Por Dr. Jorge Galíndez (*)
CAPÍTULO PRIMERO
El café de media mañana en el bar del hospital era siempre un buen motivo para confraternizar con nuestros colegas. Las charlas en general poco tenían que ver con nuestra actividad específica, sino que allí hablábamos de futbol, economía, política, vida familiar, en fin, una sencilla charla de bar que todos conocemos.
Pero los miércoles era distinto ya que ese día y luego del “Pasaje de Sala Central” se nos unía, luego de la necesaria y teatralizada insistencia de nuestra parte, el augusto y digno profesor.
Alto, delgado, muy erguido, lucía un anticuado corte de pelo (conocido en esos tiempos como media americana) siempre vestido de saco y corbata ajados, pero bien cuidados, tomaba su té mientras escuchaba de nosotros, simples mortales, hablar de cosas seguramente demasiado intranscendentes y terrenales que pudieran despertar su muy digna atención.

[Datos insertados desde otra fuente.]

(* ===== verification/Evaluator.v ===== *)
(** * Evaluator: constant expressions (ts-evaluator/src/evaluator.rs)

    The values of enum members and template literal types: literals, the operators on numbers, concatenation, templates and
    the entities a callback looks up. The callback of the checker follows declarations and has effects of its own, so
    that it is a parameter, in the monad [M] over a state [S]. The evaluator works on the trees of Ast.v and the numbers of
    Number.v. *)
From S2P Require Import Prelude Text Strs Numerals SyntaxKind Monad JsNum Number NumberThm CoreTypes Ast ParserState ExprThm.
From Stdlib Require Import SpecFloat.

(** ** Outer expressions (ts-ast/src/lib.rs, ast.rs) *)
Module OuterExpressionKinds.
Definition PARENTHESES : Z := Z.shiftl 1 0.
Definition TYPE_ASSERTIONS : Z := Z.shiftl 1 1.
Definition NON_NULL_ASSERTIONS : Z := Z.shiftl 1 2.
Definition PARTIALLY_EMITTED_EXPRESSIONS : Z := Z.shiftl 1 3.
Definition EXPRESSIONS_WITH_TYPE_ARGUMENTS : Z := Z.shiftl 1 4.
Definition SATISFIES : Z := Z.shiftl 1 5.
Definition contains (self other : Z) : bool := negb (Z.land self other =? 0).
End OuterExpressionKinds.

(** The expression under an outer expression of [kinds]: [is_outer_expression] and [store.expression]. *)
Definition outer_expression (kinds : Z) (n : Node) : option Node :=
  let under other e := if OuterExpressionKinds.contains kinds other then Some e else None in
  match data n with
  | ParenthesizedExpression e => under OuterExpressionKinds.PARENTHESES e
  | TypeAssertion _ e | AsExpression e _ => under OuterExpressionKinds.TYPE_ASSERTIONS e
  | SatisfiesExpression e _ =>
      under (Z.lor OuterExpressionKinds.EXPRESSIONS_WITH_TYPE_ARGUMENTS OuterExpressionKinds.SATISFIES) e
  | ExpressionWithTypeArguments e _ => under OuterExpressionKinds.EXPRESSIONS_WITH_TYPE_ARGUMENTS e
  | NonNullExpression e => under OuterExpressionKinds.NON_NULL_ASSERTIONS e
  | PartiallyEmittedExpression e => under OuterExpressionKinds.PARTIALLY_EMITTED_EXPRESSIONS e
  | _ => None
  end.

Definition is_outer_expression (kinds : Z) (n : Node) : bool := bool_decide (is_Some (outer_expression kinds n)).

Fixpoint skip_outer_expressions (kinds : Z) (n : Node) : Node :=
  let skip other e := if OuterExpressionKinds.contains kinds other then skip_outer_expressions kinds e else n in
  match n with
  | mkNode _ _ (ParenthesizedExpression e) => skip OuterExpressionKinds.PARENTHESES e
  | mkNode _ _ (TypeAssertion _ e) | mkNode _ _ (AsExpression e _) => skip OuterExpressionKinds.TYPE_ASSERTIONS e
  | mkNode _ _ (SatisfiesExpression e _) =>
      skip (Z.lor OuterExpressionKinds.EXPRESSIONS_WITH_TYPE_ARGUMENTS OuterExpressionKinds.SATISFIES) e
  | mkNode _ _ (ExpressionWithTypeArguments e _) => skip OuterExpressionKinds.EXPRESSIONS_WITH_TYPE_ARGUMENTS e
  | mkNode _ _ (NonNullExpression e) => skip OuterExpressionKinds.NON_NULL_ASSERTIONS e
  | mkNode _ _ (PartiallyEmittedExpression e) => skip OuterExpressionKinds.PARTIALLY_EMITTED_EXPRESSIONS e
  | _ => n
  end.

(** [is_entity_name_expression_ex] without [allow_js]. *)
Fixpoint is_entity_name_expression (n : Node) : bool :=
  match n with
  | mkNode _ _ (Identifier _) => true
  | mkNode _ _ (PropertyAccessExpression e _ name) =>
      Kind_eqb (kind name) Kind.Identifier && is_entity_name_expression e
  | _ => false
  end.

(** ** Values *)
Inductive Value : Type :=
  | VNone
  | VString (s : bytes)
  | VNumber (n : f64)
  | VBool (b : bool)
  | VPseudoBigInt (n : PseudoBigInt).

Record Result := new_result {
  value : Value;
  is_syntactically_string : bool;
  resolved_other_files : bool;
  has_external_references : bool;
}.

Section values.
Context `{FloatLib}.

Definition number_to_string (n : f64) : bytes := utf8 (Number.to_string n).

(** [None] is the panic. *)
Definition any_to_string (v : Value) : option bytes :=
  match v with
  | VString s => Some s
  | VNumber n => Some (number_to_string n)
  | VBool b => Some (if b then bstr "true" else bstr "false")
  | VPseudoBigInt n => Some (pseudo_big_int_to_string n)
  | VNone => None
  end.

Definition is_truthy (v : Value) : option bool :=
  match v with
  | VString s => Some (negb (bool_decide (s = [])))
  | VNumber n => Some (negb (Number.eq n (Number.from_i32 0)) && negb (Number.is_nan n))
  | VBool b => Some b
  | VPseudoBigInt n => Some (negb (bool_decide (base10_value n = [])) || negative n)
  | VNone => None
  end.

(** ** Operators *)
Definition unary_number (operator : Kind) (n : f64) : option f64 :=
  match operator with
  | Kind.PlusToken => Some n
  | Kind.MinusToken => Some (Number.neg n)
  | Kind.TildeToken => Some (Number.bitwise_not n)
  | _ => None
  end.

Definition binary_number (operator : Kind) (l r : f64) : option f64 :=
  match operator with
  | Kind.BarToken => Some (Number.bitwise_or l r)
  | Kind.AmpersandToken => Some (Number.bitwise_and l r)
  | Kind.GreaterThanGreaterThanToken => Some (Number.signed_right_shift l r)
  | Kind.GreaterThanGreaterThanGreaterThanToken => Some (Number.unsigned_right_shift l r)
  | Kind.LessThanLessThanToken => Some (Number.left_shift l r)
  | Kind.CaretToken => Some (Number.bitwise_xor l r)
  | Kind.AsteriskToken => Some (Number.mul l r)
  | Kind.SlashToken => Some (Number.div l r)
  | Kind.PlusToken => Some (Number.add l r)
  | Kind.MinusToken => Some (Number.sub l r)
  | Kind.PercentToken => Some (Number.remainder l r)
  | Kind.AsteriskAsteriskToken => Some (Number.exponentiate l r)
  | _ => None
  end.

Definition as_number (v : Value) : option f64 := match v with VNumber n => Some n | _ => None end.
Definition as_string (v : Value) : option bytes := match v with VString s => Some s | _ => None end.

(** A number or a string as the operand of a concatenation. *)
Definition concat_operand (v : Value) : option bytes :=
  match as_string v with
  | Some s => Some s
  | None => number_to_string <$> as_number v
  end.

Definition binary_value (operator : Kind) (l r : Value) : Value :=
  let number := l ← as_number l; r ← as_number r; binary_number operator l r in
  match number with
  | Some n => VNumber n
  | None =>
      match concat_operand l, concat_operand r with
      | Some l, Some r => if Kind_eqb operator Kind.PlusToken then VString (l ++ r) else VNone
      | _, _ => VNone
      end
  end.

(** ** Evaluation *)
Section evaluation.
Context {S : Type} (evaluate_entity : Node -> Node -> M S Result) (kinds : Z) (location : Node).

(** The loop over the spans, given the evaluator of their expressions. *)
Section spans.
Context (evaluate : Node -> M S Result).

Fixpoint evaluate_spans (spans : list Node) (sb : bytes) (resolved external : bool) : M S Result :=
  match spans with
  | [] => mret (new_result (VString sb) true resolved external)
  | mkNode _ _ (TemplateSpan e literal) :: spans =>
      r ← evaluate e;
      match value r with
      | VNone => mret (new_result VNone true false false)
      | v =>
          text ← unwrap (any_to_string v);
          match data literal with
          | TemplatePart _ literal _ _ =>
              evaluate_spans spans (sb ++ text ++ literal) (resolved || resolved_other_files r)
                (external || has_external_references r)
          | _ => panic
          end
      end
  | _ => panic
  end.
End spans.

(** One level, at an expression that is not an outer one, given the evaluator. *)
Definition evaluate_at (evaluate : Node -> M S Result) (expr : Node) : M S Result :=
  match expr with
  | mkNode _ _ (PrefixUnaryExpression operator operand) =>
      r ← evaluate operand;
      let v := match n ← as_number (value r); unary_number operator n with Some n => VNumber n | None => VNone end in
      mret (new_result v false (resolved_other_files r) (has_external_references r))
  | mkNode _ _ (BinaryExpression left_node operator_token right_node) =>
      left ← evaluate left_node;
      right ← evaluate right_node;
      let operator := kind operator_token in
      mret (new_result (binary_value operator (value left) (value right))
              ((is_syntactically_string left || is_syntactically_string right) && Kind_eqb operator Kind.PlusToken)
              (resolved_other_files left || resolved_other_files right)
              (has_external_references left || has_external_references right))
  | mkNode _ _ (Literal k text _) =>
      mret (if Kind_eqb k Kind.StringLiteral || Kind_eqb k Kind.NoSubstitutionTemplateLiteral
            then new_result (VString text) true false false
            else if Kind_eqb k Kind.NumericLiteral
            then new_result (VNumber (Number.from_string (chars text))) false false false
            else new_result VNone false false false)
  | mkNode _ _ (TemplateExpression (mkNode _ _ (TemplatePart _ text _ _)) (mkNodeList _ spans _ _)) =>
      evaluate_spans evaluate spans text false false
  | mkNode _ _ (TemplateExpression _ _) => panic
  | mkNode _ _ (Identifier _) => evaluate_entity expr location
  | mkNode _ _ (ElementAccessExpression e _ _) | mkNode _ _ (PropertyAccessExpression e _ _) =>
      if is_entity_name_expression e then evaluate_entity expr location
      else mret (new_result VNone false false false)
  | _ => mret (new_result VNone false false false)
  end.

Let outer_kinds := Z.lor kinds OuterExpressionKinds.PARENTHESES.

(** [evaluate_expression]: outer expressions are skipped one by one, which is [skip_outer_expressions] and
    [evaluate_at] ([evaluate_expression_unfold]). *)
Fixpoint evaluate_expression (expr : Node) : M S Result :=
  let under other e :=
    if OuterExpressionKinds.contains outer_kinds other then evaluate_expression e
    else mret (new_result VNone false false false) in
  match expr with
  | mkNode _ _ (ParenthesizedExpression e) => under OuterExpressionKinds.PARENTHESES e
  | mkNode _ _ (TypeAssertion _ e) | mkNode _ _ (AsExpression e _) => under OuterExpressionKinds.TYPE_ASSERTIONS e
  | mkNode _ _ (SatisfiesExpression e _) =>
      under (Z.lor OuterExpressionKinds.EXPRESSIONS_WITH_TYPE_ARGUMENTS OuterExpressionKinds.SATISFIES) e
  | mkNode _ _ (ExpressionWithTypeArguments e _) => under OuterExpressionKinds.EXPRESSIONS_WITH_TYPE_ARGUMENTS e
  | mkNode _ _ (NonNullExpression e) => under OuterExpressionKinds.NON_NULL_ASSERTIONS e
  | mkNode _ _ (PartiallyEmittedExpression e) => under OuterExpressionKinds.PARTIALLY_EMITTED_EXPRESSIONS e
  | _ => evaluate_at evaluate_expression expr
  end.
End evaluation.
End values.

(** * Constants

    [Constant n rs v b] reads an expression as a constant of the language: given the results [rs] of its entities in the
    order of the source, it has the value [v]; [b] tells whether its syntax already shows a string. Numbers have the
    operators of ECMAScript ([JsUnary] and [JsBinary], with the [powf] of the library for [**]), numerals their number
    ([NumeralValue]) and values their text ([Shown], with [NumberText] for numbers); no rule mentions the evaluator's
    own operations. Concatenation joins strings and numbers, which is all that TypeScript takes as a constant. *)
Section constants.
Context `{FloatLib} (kinds : Z).

(** The text of a value. *)
Inductive Shown : Value -> bytes -> Prop :=
  | Shown_string s : Shown (VString s) s
  | Shown_number n text : NumberText n text -> Shown (VNumber n) (utf8 text)
  | Shown_true : Shown (VBool true) (bstr "true")
  | Shown_false : Shown (VBool false) (bstr "false")
  | Shown_zero sign : Shown (VPseudoBigInt {| negative := sign; base10_value := [] |}) (bstr "0")
  | Shown_positive d ds : Shown (VPseudoBigInt {| negative := false; base10_value := d :: ds |}) (d :: ds)
  | Shown_negative d ds : Shown (VPseudoBigInt {| negative := true; base10_value := d :: ds |}) (chr "-" :: d :: ds).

De pronto interrumpía al eventual contertulio que estaba hablando, apoyaba su mano derecha sobre la mesa y solemnemente expresaba unas pocas palabras sobre el tema para luego levantarse cual resorte de la silla, sin esperar respuesta, comentario o acotación de nuestro parte mientras simultáneamente, estiraba su brazo izquierdo doblaba el codo y mirando su viejo reloj pulsera sentenciaba: “Me tengo que ir, buenos días caballeros”, partiendo de inmediato raudamente rumbo a vaya saber qué cosa tan importante que requería de su imprescindible y decisiva presencia.
“Allí va el señor de la última palabra” escuché decir varias veces a un, para la época, joven colega que compartía el momento.
Cierta vez viéndolo alejarse en su apurado paso recuerdo que pensé: “¿Es esto una mala copia o estoy en presencia del ocaso de los bronces?”.
Yo recién llegado de España donde había obtenido un Master en Sida con la particularidad de haber sido el primer latinoamericano de graduarse en el tema en una universidad europea era, a su consideración, poco más que un “florero” comparado con su tan majestuosa erudición.
Me costó tiempo entender su actitud de lo que hoy llamaríamos “ninguneo” para conmigo, pero finalmente la comprendí. Había encontrado su flanco débil y eso era inaceptable. Yo tenía información y conocimientos que él desconocía y sobre todo en un tema que, vaya uno a saber por qué, el despreciaba y relativizaba; el VIH.
Vayamos ahora al tema. En el ámbito de las ciencias médicas la figura del “bronce” no está totalmente bien definida, pero aplica para aquellos profesores que en lo académico se han destacado nítidamente del resto en base a sus conocimientos sobre su especialidad, su personalidad distante, altiva y aunque cueste decirlo, a veces, solamente por la simple portación de apellido.
Asimismo, justo es decirlo, en muchos casos han contribuido durante años a jerarquizar ante la sociedad la profesión y la Universidad.
Generalmente fervientes antiperonistas, acostumbrados a tomar decisiones sin consulta alguna, nunca pudieron digerir, en el ámbito de una facultad de la democracia, tener que compartirlas con docentes de menor jerarquía y mucho menos con estudiantes politizados.
Accedían a eventos internacionales
Me gustaba observarlos, mientras trataba de deducir cómo habían llegado a esa condición de “bronces”. Lo entendí tiempo después y estaba claro y a ojos vista. No eran solamente sus antecedentes y capacidad de trabajo ya que muchos otros también las tenían, sino que, poseían mayor y más actualizada información que, bien es sabido, es poder.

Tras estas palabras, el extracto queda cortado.